The Carbon Dioxide test system, reagent and calibrator, is a device intended to measurc bicarbonate/carbon dioxide in plasma, and serum. Bicarbonate/carbon dioxide measurements are used in the diagnosis and treatment of numerous potentia!ly serious disorders associated with changes in body acid-base balance.

Carbon Dioxide is an in vitro diagnostic assay for the quantitative analysis of CO2 in human serum or plasma. Carbon dioxide, as bicarbonate (HCO3), and phospho(enol)pyruvate (PEP) are converted to oxalacetate and phosphate in the reaction catalyzed by phospho(enol)pyruvate carboxylase (PEPC). Malate dehydrogenase (MDH) catalyzes the reduction of oxalacetate to malate with the concomitant oxidation of reduced nicotinamide adenine dinucleotide (NADH) analog. The resulting decrease in absorbance at 404 nm is proportional to the CO2 content in the sample.

Here's a summary of the acceptance criteria and study detailed in the provided 510(k) submission:

1. Table of Acceptance Criteria and Reported Device Performance

Note: The acceptance criteria for this 510(k) submission are implied by the claim of "substantial equivalence" to the predicate device (Carbon Dioxide (CO2L) assay on the Hitachi 717 Analyzer) and the phrasing "Both assays yield similar Performance Characteristics." Specific numerical thresholds for "similar" are not explicitly stated for all parameters, but the presented results are considered acceptable for demonstrating substantial equivalence.

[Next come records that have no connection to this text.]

(** C10.  For every GraphNode whose children are its InEdgeNode followed by
    its out-edge nodes, the two repairs that [updateGraphNode] invokes keep
    the InEdgeNode as the first child, itself unchanged (matrix included),
    move only out-edge nodes, along the x axis of the node's frame, and
    change the number of children by exactly one: [addEdgeNode] (no open
    out-edge node) adds one child at the end, an out-edge node without
    [linkedTo]; [removeEdgeNode] (first open out-edge node at [index], not
    the last child) drops the child at [index]. *)
Theorem repairs_keep_in_edge_and_shift_out_edges
    (node inE : Node) (outs : list Node) :
  children node = inE :: outs →
  type inE = "in-edge-node" →
  outs ≠ [] →
  Forall (fun c => is_out c = true) outs →
  (findIndex open_out (children node) = None →
   ∃ node' shifted newEdge,
     updateGraphNode node = addEdgeNode node
     ∧ addEdgeNode node = Some node'
     ∧ children node' = inE :: shifted ++ [newEdge]
     ∧ Forall2 (shifted_in node) outs shifted
     ∧ open_out newEdge = true
     ∧ length (children node') = S (length (children node)))
  ∧ (∀ index,
       findIndex open_out (children node) = Some index →
       index ≠ length (children node) - 1 →
       ∃ j shifted,
         index = S j
         ∧ updateGraphNode node = Some (removeEdgeNode node index)
         ∧ children (removeEdgeNode node index) = inE :: shifted
         ∧ Forall2 (shifted_in node) (delete j outs) shifted
         ∧ S (length (children (removeEdgeNode node index)))
           = length (children node)).
Proof.
  intros Hcs HinE Hne Houts. pose proof (in_edge_not_out inE HinE) as Hin.
  split.
  - intros Hnone. unfold updateGraphNode. rewrite Hnone.
    unfold addEdgeNode. rewrite spread_id.
    destruct (last_is_Some outs) as [_ Hl]. destruct (Hl Hne) as [lastc Hlast].
    assert (children node !! (length (children node) - 1) = Some lastc) as ->.
    { rewrite Hcs. simpl. rewrite Nat.sub_0_r.
      rewrite last_lookup in Hlast. destruct outs as [|o outs']; [done|].
      simpl in *. done. }
    clear Hnone. destruct (children node) as [|c0 cs] eqn:Hch; [done|].
    injection Hcs as -> ->.
    eexists _, _, _. split; [reflexivity|]. split; [reflexivity|].
    unfold with_children at 1. cbn [children]. rewrite imap_cons, Hin.
    split; [reflexivity|]. split_and!.
    + apply Forall2_imap. intros i x Hx. simpl.
      assert (is_out x = true) as -> by (by eapply Forall_lookup_1 in Houts).
      by eexists.
    + unfold open_out, is_out, with_key, with_data, frames.translatedFrame.
      simpl. rewrite type_transformedByMatrix.
      assert (is_out lastc = true) as Hlo.
      { apply last_Some in Hlast as [l' ->].
        apply Forall_app in Houts as [_ Hx]. by inversion Hx. }
      unfold is_out in Hlo. by rewrite Hlo.
    + unfold with_children. cbn [children].
      rewrite length_app. cbn [length]. rewrite length_imap. lia.
  - intros index Hidx Hnotlast.
    apply findIndex_Some in Hidx as Hidx'. destruct Hidx' as (c & Hc & Hopen & _).
    rewrite Hcs in Hc. destruct index as [|j].
    { simpl in Hc. injection Hc as <-.
      unfold open_out in Hopen. by rewrite Hin in Hopen. }
    simpl in Hc. exists j. eexists. split; [done|]. split.
    { unfold updateGraphNode. rewrite Hidx.
      by apply Nat.eqb_neq in Hnotlast as ->. }
    unfold removeEdgeNode. rewrite Hcs. simpl. rewrite Hin.
    split; [reflexivity|]. split.
    + rewrite delete_take_drop. apply Forall2_app.
      * apply Forall2_imap. intros i x Hx. simpl.
        apply lookup_take_Some in Hx as [Hx _].
        assert (is_out x = true) as -> by (by eapply Forall_lookup_1 in Houts).
        by eexists.
      * rewrite Nat.add_1_r. apply Forall2_imap. intros i x Hx. by eexists.
    + rewrite length_app, !length_imap, length_take, length_drop.
      apply lookup_lt_Some in Hc. lia.
Qed.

2. Sample Size for the Test Set and Data Provenance

The document does not explicitly state the sample sizes used for the method comparison or precision studies. It mentions "Comparative performance studies were conducted" but does not provide the number of samples or subjects included.

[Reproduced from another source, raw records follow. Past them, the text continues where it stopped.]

(** A field written as it is. *)
Lemma parse_from_plain (field rest : string) (fields : list string) (current : string) :
  has_char delimiter_ field = false -> has_char quote_char_ field = false ->
  parse_from (field ++ rest) fields current false
  = parse_from rest fields (current ++ field) false.
Proof.
  revert current. induction field as [|ch field IH]; intros current Hd Hq.
  - now rewrite string_app_empty.
  - cbn [has_char] in Hd, Hq.
    apply orb_false_iff in Hd as [Hd Hd'], Hq as [Hq Hq'].
    rewrite string_app_cons. cbn [parse_from]. rewrite Hq, Hd. cbn [andb].
    rewrite (IH _ Hd' Hq'). now rewrite string_snoc_app.
Qed.

(** What may follow a field in a line: nothing, or a delimiter. *)
Definition field_end (rest : string) : Prop :=
  rest = EmptyString \/ exists rest', rest = String delimiter_ rest'.

(** The body of a quoted field, up to the closing quote. *)
Lemma parse_from_quoted (field rest : string) (fields : list string) (current : string) :
  field_end rest ->
  parse_from (escape_quotes field ++ String quote_char_ rest) fields current true
  = parse_from rest fields (current ++ field) false.
Proof.
  intros Hr. revert current. induction field as [|ch field IH]; intros current.
  - rewrite string_app_empty. cbn [escape_quotes].
    change (EmptyString ++ String quote_char_ rest)%string with (String quote_char_ rest).
    destruct Hr as [->|[rest' ->]]; reflexivity.
  - cbn [escape_quotes]. destruct (Ascii.eqb ch quote_char_) eqn:E.
    + apply Ascii.eqb_eq in E. subst ch.
      rewrite !string_app_cons. cbn [parse_from].
      rewrite Ascii.eqb_refl. cbn [andb].
      rewrite IH. now rewrite string_snoc_app.
    + rewrite string_app_cons. cbn [parse_from]. rewrite E.
      rewrite andb_false_r. rewrite IH. now rewrite string_snoc_app.
Qed.
(** ** Composing [set_backlight] *)

(** X7. The last [set_backlight] wins: on a valid controller with an
    active control method, two calls in a row return and leave hardware
    and controller exactly as the second call alone would. *)
Theorem set_backlight_last_wins s first second :
  valid s →
  control_method (self s) = Some "brightness" ∨
  control_method (self s) = Some "pin" →
  ∃ s1 s2,
    set_backlight second s = Ok second s1 ∧
    (set_backlight first;; set_backlight second) s = Ok second s2 ∧
    hw s2 = hw s1 ∧ self s2 = self s1.
Proof.
  intros [Hb Hp] [Hm|Hm].
  - destruct (Hb Hm) as [Hd [v0 Hv]].
    eexists _, _. split; [eapply set_backlight_brightness; eauto|].
    erewrite bind_Ok by (eapply set_backlight_brightness; eauto).
    erewrite set_backlight_brightness by (cbn; eauto).
    rewrite lit_lit. repeat split.
  - destruct (Hp Hm) as (l & Hl & Hdir).
    eexists _, _. split; [eapply set_backlight_pin; eauto|].
    erewrite bind_Ok by (eapply set_backlight_pin; eauto).
    erewrite set_backlight_pin by (cbn [self]; eauto using direction_driven).
    rewrite driven_driven. repeat split.
Qed.

Lemma set_backlight_last_wins_witness :
  ∃ s1 s2,
    set_backlight false pin_controller = Ok false s1 ∧
    (set_backlight true;; set_backlight false) pin_controller = Ok false s2 ∧
    hw s2 = hw s1 ∧ self s2 = self s1.
Proof.
  apply (set_backlight_last_wins pin_controller true false pin_controller_valid).
  right. vm_compute. reflexivity.
Defined.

Data provenance (e.g., country of origin, retrospective or prospective) is also not specified in the provided text.

3. Number of Experts Used to Establish Ground Truth and Qualifications

This submission is for an in vitro diagnostic assay, which measures a quantifiable analyte (carbon dioxide) in human serum or plasma. Therefore, the concept of "experts" establishing ground truth as typically seen in image analysis or diagnostic interpretation studies (e.g., radiologists, pathologists) does not directly apply here. The "ground truth" for method comparison is established by the performance of the legally marketed predicate device (Hitachi 717 Analyzer).

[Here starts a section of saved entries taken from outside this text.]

(** * asciidocpy: the document model of [asciidocpy/document.py]

    A shallow embedding of the element classes of [document.py] and of their
    [render] methods, followed by the properties of the rendered text.

    Python objects are dynamically typed, and the renderers format, test and
    multiply whatever their fields hold.  The fields are therefore modelled
    as Python values ([PyVal]): [None], booleans, integers and strings, with
    the text conversion ([str], used by f-strings and by [map(str, ...)]),
    the truth test and the operators of [str] that the code uses.  An
    operation that raises in Python returns [Raise] here: [TypeError] for
    an operand of the wrong type, [OverflowError] for a repetition count
    outside the index range of the interpreter (64 bits), [RecursionError]
    for calls nested deeper than the call stack admits.
    Floating point numbers, nested containers used as scalars and
    user-defined classes are outside the model, as are the exhaustion of
    memory and the digit limit that recent interpreters put on the
    conversion of very large integers.

    The leaf elements are values.  The containers are given twice: as a
    tree ([Element], [render]), which is what the object graph is when no
    element is held twice, and as objects in a store ([Store]), where
    [add_section] and [content.append] change the object they are called
    on. *)

From Stdlib Require Import String Ascii List ZArith Lia Bool DecimalString.
From Stdlib Require Import Relations.
Import ListNotations.

Local Open Scope list_scope.
Local Open Scope string_scope.

(** ** Python values *)

Module Py.

(** The line feed and the double quote, which string literals cannot hold. *)
Definition LF : string := String "010"%char EmptyString.
Definition DQ : string := String "034"%char EmptyString.

Inductive PyVal : Type :=
| PyNone
| PyBool (b : bool)
| PyInt (z : Z)
| PyStr (s : string).

Inductive Exn : Type :=
| TypeError
| OverflowError
| RecursionError.

Inductive Result (A : Type) : Type :=
| Ok (a : A)
| Raise (e : Exn).

Arguments Ok {A} a.
Arguments Raise {A} e.

Definition bind {A B : Type} (r : Result A) (k : A -> Result B) : Result B :=
  match r with
  | Ok a => k a
  | Raise e => Raise e
  end.

(** [bool(v)]: the truth test of [if v:] and of [or]. *)
Definition truthy (v : PyVal) : bool :=
  match v with
  | PyNone => false
  | PyBool b => b
  | PyInt z => negb (Z.eqb z 0)
  | PyStr s => negb (String.eqb s "")
  end.

(** [a or b]: the first operand when it is true, the second otherwise. *)
Definition py_or (a b : PyVal) : PyVal :=
  if truthy a then a else b.

(** [str(v)], which is also what [f"{v}"] interpolates. *)
Definition py_str (v : PyVal) : string :=
  match v with
  | PyNone => "None"
  | PyBool true => "True"
  | PyBool false => "False"
  | PyInt z => NilZero.string_of_int (Z.to_int z)
  | PyStr s => s
  end.

(** The counts that a sequence can be repeated by are those of the index
    type of the interpreter ([Py_ssize_t]), 64 bits wide. *)
Definition index_min : Z := - 2 ^ 63.
Definition index_max : Z := 2 ^ 63 - 1.

Definition in_index_range (z : Z) : bool :=
  Z.leb index_min z && Z.leb z index_max.

(** [s * n]: [n] copies of [s], none when [n] is zero or negative; a count
    outside the index range raises [OverflowError].  A boolean counts as
    the integer 0 or 1; an operand of another type raises [TypeError]. *)
Fixpoint str_repeat (s : string) (n : nat) : string :=
  match n with
  | O => ""
  | S k => s ++ str_repeat s k
  end.

Definition str_mul (s : string) (n : PyVal) : Result string :=
  match n with
  | PyInt z =>
      if in_index_range z then Ok (str_repeat s (Z.to_nat z))
      else Raise OverflowError
  | PyBool b => Ok (str_repeat s (if b then 1 else 0)%nat)
  | PyNone | PyStr _ => Raise TypeError
  end.

(** The items of a sequence as strings; [sep.join] raises at the first
    item that is not a [str]. *)
Fixpoint as_strs (items : list PyVal) : Result (list string) :=
  match items with
  | [] => Ok []
  | PyStr s :: rest => bind (as_strs rest) (fun ss => Ok (s :: ss))
  | _ :: _ => Raise TypeError
  end.

(** [sep.join(items)]. *)
Definition str_join (sep : string) (items : list PyVal) : Result string :=
  bind (as_strs items) (fun ss => Ok (String.concat sep ss)).

(** The results of a list comprehension whose body may raise: the first
    exception ends it. *)
Fixpoint sequence {A : Type} (rs : list (Result A)) : Result (list A) :=
  match rs with
  | [] => Ok []
  | r :: rest => bind r (fun a => bind (sequence rest) (fun l => Ok (a :: l)))
  end.

End Py.

Import Py.

Notation "x <- c ;; k" := (bind c (fun x => k))
  (at level 61, c at next level, right associativity).

(** ** The leaf elements

    One function per [render] method; each takes the fields of [self]. *)

Definition Paragraph_render (text : PyVal) : Result PyVal :=
  Ok text.

Definition UnorderedList_render (items : list PyVal) : Result PyVal :=
  Ok (PyStr (String.concat LF (map (fun item => "* " ++ py_str item) items))).

Definition OrderedList_render (items : list PyVal) : Result PyVal :=
  Ok (PyStr (String.concat LF (map (fun item => ". " ++ py_str item) items))).

(** [l.append(x)]. *)
Definition list_append {A : Type} (l : list A) (x : A) : list A :=
  (l ++ [x])%list.

(** A list is true when it is not empty. *)
Definition list_truthy {A : Type} (l : list A) : bool :=
  match l with
  | [] => false
  | _ :: _ => true
  end.

Definition Table_render (header : list PyVal) (rows : list (list PyVal))
  : Result PyVal :=
  header_part <-
    (if list_truthy header
     then joined <- str_join " | " header ;;
          Ok (("|===" ++ LF ++ "| ") ++ joined ++ LF)
     else Ok ("|===" ++ LF)) ;;
  let body :=
    String.concat LF
      (map (fun row => "| " ++ String.concat " | " (map py_str row)) rows) in
  Ok (PyStr (header_part ++ body ++ LF ++ "|===")).

Definition Image_render (src alt_text title width height align : PyVal)
  : Result PyVal :=
  let options : list string := [] in
  let options :=
    if truthy title
    then list_append options ("title=" ++ DQ ++ py_str title ++ DQ)
    else options in
  let options :=
    if truthy width
    then list_append options ("width=" ++ py_str width) else options in
  let options :=
    if truthy height
    then list_append options ("height=" ++ py_str height) else options in
  let options :=
    if truthy align
    then list_append options ("align=" ++ py_str align) else options in
  let options_str := String.concat "," options in
  let image_line := "image::" ++ py_str src ++ "[" ++ py_str alt_text in
  let image_line :=
    if truthy (PyStr options_str)
    then image_line ++ ", " ++ options_str else image_line in
  let image_line := image_line ++ "]" in
  Ok (PyStr image_line).

Definition Blockquote_render (text author source : PyVal) : Result PyVal :=
  let quote := "____" ++ LF ++ py_str text ++ LF ++ "____" in
  let quote :=
    if truthy (py_or author source)
    then
      let attrib_line :=
        "[quote, " ++ py_str author ++ ", " ++ py_str source ++ "]" in
      attrib_line ++ LF ++ quote
    else quote in
  Ok (PyStr quote).

Definition HorizontalLine_render : Result PyVal :=
  Ok (PyStr "----").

4. Adjudication Method for the Test Set

Not applicable. As this is an in vitro diagnostic assay, adjudication in the sense of reconciling differing expert opinions on a diagnostic image or case is not relevant. The "truth" is based on the measurement provided by the reference method (predicate device).

5. If a Multi-Reader Multi-Case (MRMC) Comparative Effectiveness Study was done

No, an MRMC comparative effectiveness study was not done. This type of study is typically associated with diagnostic imaging or interpretation where human readers are involved. This submission is for an automated in vitro diagnostic assay.

6. If a Standalone (i.e., algorithm only without human-in-the-loop performance) was done

Yes, the performance data presented is for the standalone performance of the Abbott Carbon Dioxide assay on the AEROSET and ARCHITECT c8000 Systems. These are automated systems, and the performance characteristics reported (correlation, precision, linearity, limits) are intrinsic to the device's measurement capabilities without direct human intervention in the analysis process beyond sample loading and general operation.

7. The Type of Ground Truth Used

The ground truth for the comparative performance studies was established by the legally marketed predicate device, the Carbon Dioxide (CO2L) assay on the Hitachi 717 Analyzer. This is a common approach for demonstrating substantial equivalence for in vitro diagnostic devices, where the new device's measurements are compared against an already approved and accepted method.

8. The Sample Size for the Training Set

The document does not provide information about a "training set" or its sample size. For an in vitro diagnostic chemical assay, the development process typically involves reagent formulation, optimization, and validation, rather than machine learning model "training" with a distinct dataset. The performance data presented are for the validation of the final device.

9. How the Ground Truth for the Training Set Was Established

Not applicable. As noted above, information on a "training set" for a machine learning model is not provided, nor is it typically relevant for this type of in vitro diagnostic assay. The ground truth for the validation and substantial equivalence assessment was the predicate device's performance.